В наши дни воспоминания детства из 30х годов звучат чем-то давно прошедшим. Свежо предание, а верится с трудом. Эти воспоминания относятся к эпохе крепостного помещичества, ещё не потрясённого сомненьями и ожиданьями; они дышат целостностью настроения, которого уже не может быть в детях нашего времени, - времени отрицанья, колебаний и переходов.
Бесхитростные впечатления ребёнка чужды критического отношенья ко злу своего века, и сладкими соками этого зла он наслаждается в полной наивности. Не дело его возраста и не дело откровенных воспоминаний принимать на себя обязанность обличенья и укоризны. Разве он виноват, что его детство было детством крепостной эпохи? Жизнь живётся раз. Заря жизни, - это "златая, с перстами пурпуровыми Эос", - восходит всегда в розовом свете. Радость первого трепетанья бытия не забывается сердцем, но никогда не бывает она такою жгуче-сладкою, как в воспоминаниях человека, которых окончил подъём в гору жизни, перешагнул роковую границу и начинает с тихой печалью спускаться по ту сторону, к закату…
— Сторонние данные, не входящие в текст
(** C9: for a signal of 1 to 64 bits whose unsigned decode is [v], the
    signed decode of the same bits is [v] when bit [sigSize - 1] of [v] is
    clear, and [v - 2^sigSize] when that bit is set and the signal has at
    most 63 bits; the 4-bit signed raw value 0b1000 decodes to -8.  With 64
    bits and the sign bit set, [v] is returned negative by the unsigned
    decode already, and the signed decode, which should return the same
    number, shifts [1ULL] by 64 for its mask and has no defined result. *)
Theorem sign_extension_relation data startBit sigSize le v :
  1 <= sigSize <= 64 ->
  processIntegerSignal_int data startBit sigSize le false = Some v ->
  (Z.testbit v (sigSize - 1) = false ->
   processIntegerSignal_int data startBit sigSize le true = Some v) /\
  (Z.testbit v (sigSize - 1) = true -> sigSize <= 63 ->
   processIntegerSignal_int data startBit sigSize le true = Some (v - 2 ^ sigSize)) /\
  (Z.testbit v (sigSize - 1) = true -> sigSize = 64 ->
   v < 0 /\ processIntegerSignal_int data startBit sigSize le true = None) /\
  processIntegerSignal_int [Byte.x08] 0 4 true true = Some (-8).
Proof.
  intros Hn Hv.
  assert (Hzero : forall P Q : Prop,
            (Z.testbit 0 (sigSize - 1) = true -> P) /\
            (Z.testbit 0 (sigSize - 1) = true -> Q))
    by (intros P Q; rewrite Z.bits_0; split; discriminate).
  destruct (processIntegerSignal_int_Some _ _ _ _ _ _ Hv) as (H1 & H2 & H3).
  split; [| split; [| split; [| vm_compute; reflexivity]]].
  - intros Hbit. revert Hv. rewrite !processIntegerSignal_int_unfold by assumption.
    destruct (size data <? (startBit + sigSize) ÷ 8); [auto|].
    destruct (for_loop (body_of_int data sigSize le) (Z.to_nat sigSize) 0 (St startBit 0))
      as [| z | s'] eqn:Hrun; [discriminate | auto |].
    intros [= <-].
    rewrite <- for_loop_int_refines in Hrun by (rewrite Hrun; discriminate).
    destruct (Z.eq_dec sigSize 64) as [-> | Hne].
    + rewrite sign_extend_64
        by (apply (for_loop_Continue_int64 data 64 le startBit s'); [lia | exact Hrun]).
      change (64 - 1) with 63 in Hbit. now rewrite Hbit.
    + rewrite sign_extend_field;
        [now rewrite Hbit | lia |
         apply (for_loop_Continue_field data sigSize le startBit s'); [lia | exact Hrun]].
  - intros Hbit H63. revert Hv. rewrite !processIntegerSignal_int_unfold by assumption.
    destruct (size data <? (startBit + sigSize) ÷ 8).
    { intros [= <-]. now apply (Hzero (Some 0 = Some (0 - 2 ^ sigSize)) True). }
    destruct (for_loop (body_of_int data sigSize le) (Z.to_nat sigSize) 0 (St startBit 0))
      as [| z | s'] eqn:Hrun; [discriminate | |].
    { intros [= <-].
      rewrite <- for_loop_int_refines in Hrun by (rewrite Hrun; discriminate).
      apply for_loop_Return in Hrun. subst z.
      now apply (Hzero (Some 0 = Some (0 - 2 ^ sigSize)) True). }
    intros [= <-].
    rewrite <- for_loop_int_refines in Hrun by (rewrite Hrun; discriminate).
    rewrite sign_extend_field;
      [now rewrite Hbit | lia |
         apply (for_loop_Continue_field data sigSize le startBit s'); [lia | exact Hrun]].
  - intros Hbit ->. change (64 - 1) with 63 in Hbit. revert Hv.
    rewrite !processIntegerSignal_int_unfold by assumption.
    destruct (size data <? (startBit + 64) ÷ 8).
    { intros [= <-]. rewrite Z.bits_0 in Hbit. discriminate Hbit. }
    destruct (for_loop (body_of_int data 64 le) (Z.to_nat 64) 0 (St startBit 0))
      as [| z | s'] eqn:Hrun; [discriminate | |].
    { intros [= <-].
      rewrite <- for_loop_int_refines in Hrun by (rewrite Hrun; discriminate).
      apply for_loop_Return in Hrun. subst z.
      rewrite Z.bits_0 in Hbit. discriminate Hbit. }
    intros [= <-].
    rewrite <- for_loop_int_refines in Hrun by (rewrite Hrun; discriminate).
    assert (Hr : in_int64 (result s'))
      by (apply (for_loop_Continue_int64 data 64 le startBit s'); [lia | exact Hrun]).
    split.
    + rewrite (testbit_63_sign _ Hr) in Hbit. now apply Z.ltb_lt.
    + rewrite sign_extend_64 by exact Hr. now rewrite Hbit.
Qed.

Lemma sign_extension_relation_witness :
  processIntegerSignal_int [Byte.xf8] 4 4 true true = Some (15 - 2 ^ 4) /\
  processIntegerSignal_int top_bit_payload 0 64 true false = Some (- 2 ^ 63) /\
  processIntegerSignal_int top_bit_payload 0 64 true true = None.
Proof.
  destruct (sign_extension_relation [Byte.xf8] 4 4 true 15) as (_ & Hset & _);
    [lia | vm_compute; reflexivity |].
  destruct (sign_extension_relation top_bit_payload 0 64 true (- 2 ^ 63))
    as (_ & _ & Hbug & _); [lia | vm_compute; reflexivity |].
  split; [| split].
  - apply Hset; [vm_compute; reflexivity | lia].
  - vm_compute. reflexivity.
  - apply Hbug; [vm_compute; reflexivity | reflexivity].
Defined.

End UtilityFacts.

(** ** The filter table and the ingestion paths *)

Module FilterFacts.
Import CANFrameModel.

Lemma scan_configured_spec vals : scan_configured vals = true <-> false ∈ vals.
Proof.
  induction vals as [|[|] vals IH]; simpl.
  - split; [discriminate | intros H; inversion H].
  - rewrite IH. split; [apply list_elem_of_further|].
    intros H. apply elem_of_cons in H as [H | H]; [discriminate | exact H].
  - split; [intros _; apply list_elem_of_here | reflexivity].
Qed.

(** The table counts as configured exactly when some key is disabled. *)
Lemma any_filters_are_configured_spec m :
  any_filters_are_configured m = true <-> exists k, filters m !! k = Some false.
Proof.
  unfold any_filters_are_configured. rewrite scan_configured_spec.
  rewrite list_elem_of_fmap. split.
  - intros ([k v] & Hv & Hin). simpl in Hv. subst v.
    apply elem_of_map_to_list in Hin. eauto.
  - intros (k & Hk). exists (k, false). split; [reflexivity|].
    now apply elem_of_map_to_list.
Qed.

Lemma index_filters_present k t v :
  t !! k = Some v -> index_filters k t = (v, t).
Proof. intros H. unfold index_filters. now rewrite H. Qed.

Lemma index_filters_value k t : (index_filters k t).1 = default false (t !! k).
Proof. unfold index_filters. destruct (t !! k); reflexivity. Qed.

(** [operator[]] keeps every entry and adds at most a disabled one. *)
Lemma index_filters_lookup k t k' :
  default false ((index_filters k t).2 !! k') = default false (t !! k') /\
  (forall v, t !! k' = Some v -> (index_filters k t).2 !! k' = Some v).
Proof.
  unfold index_filters. destruct (t !! k) eqn:Hk; simpl; [auto|].
  destruct (decide (k = k')) as [<- | Hne].
  - rewrite lookup_insert_eq, Hk. split; [reflexivity | discriminate].
  - rewrite lookup_insert_ne by exact Hne. auto.
Qed.

Lemma passes_present f m v :
  filters m !! filter_key (frameId f) = Some v ->
  passes f m = (v && filterFrameConsideringFunction (frameId f) m, with_filters (filters m) m).
Proof.
  intros H. unfold passes. rewrite (index_filters_present _ _ _ H). reflexivity.
Qed.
Человеку дороги его убежденья, его взгляды на образы людских дел… Его мысль неудержимо стремится судить настоящее и прошлое. Но не менее дорога человеку и жизнь сама по себе, - an sich und für sich, - без всякого отношенья к направленью мысли, к практическим и умозрительным целям, та, о которой говорит поэт: "Жизнь для жизни мне дана".
Этой именно жизни посвящены мои воспоминанья, тому раю непосредственного детского бытия, когда человек ещё питается плодами одного "древа жизни" , не искушаясь ещё соблазнительными плодами "древа познания" ; когда всё в мире кажется ему "добро зело", потому что "бысть утро и бысть вечер, день первый".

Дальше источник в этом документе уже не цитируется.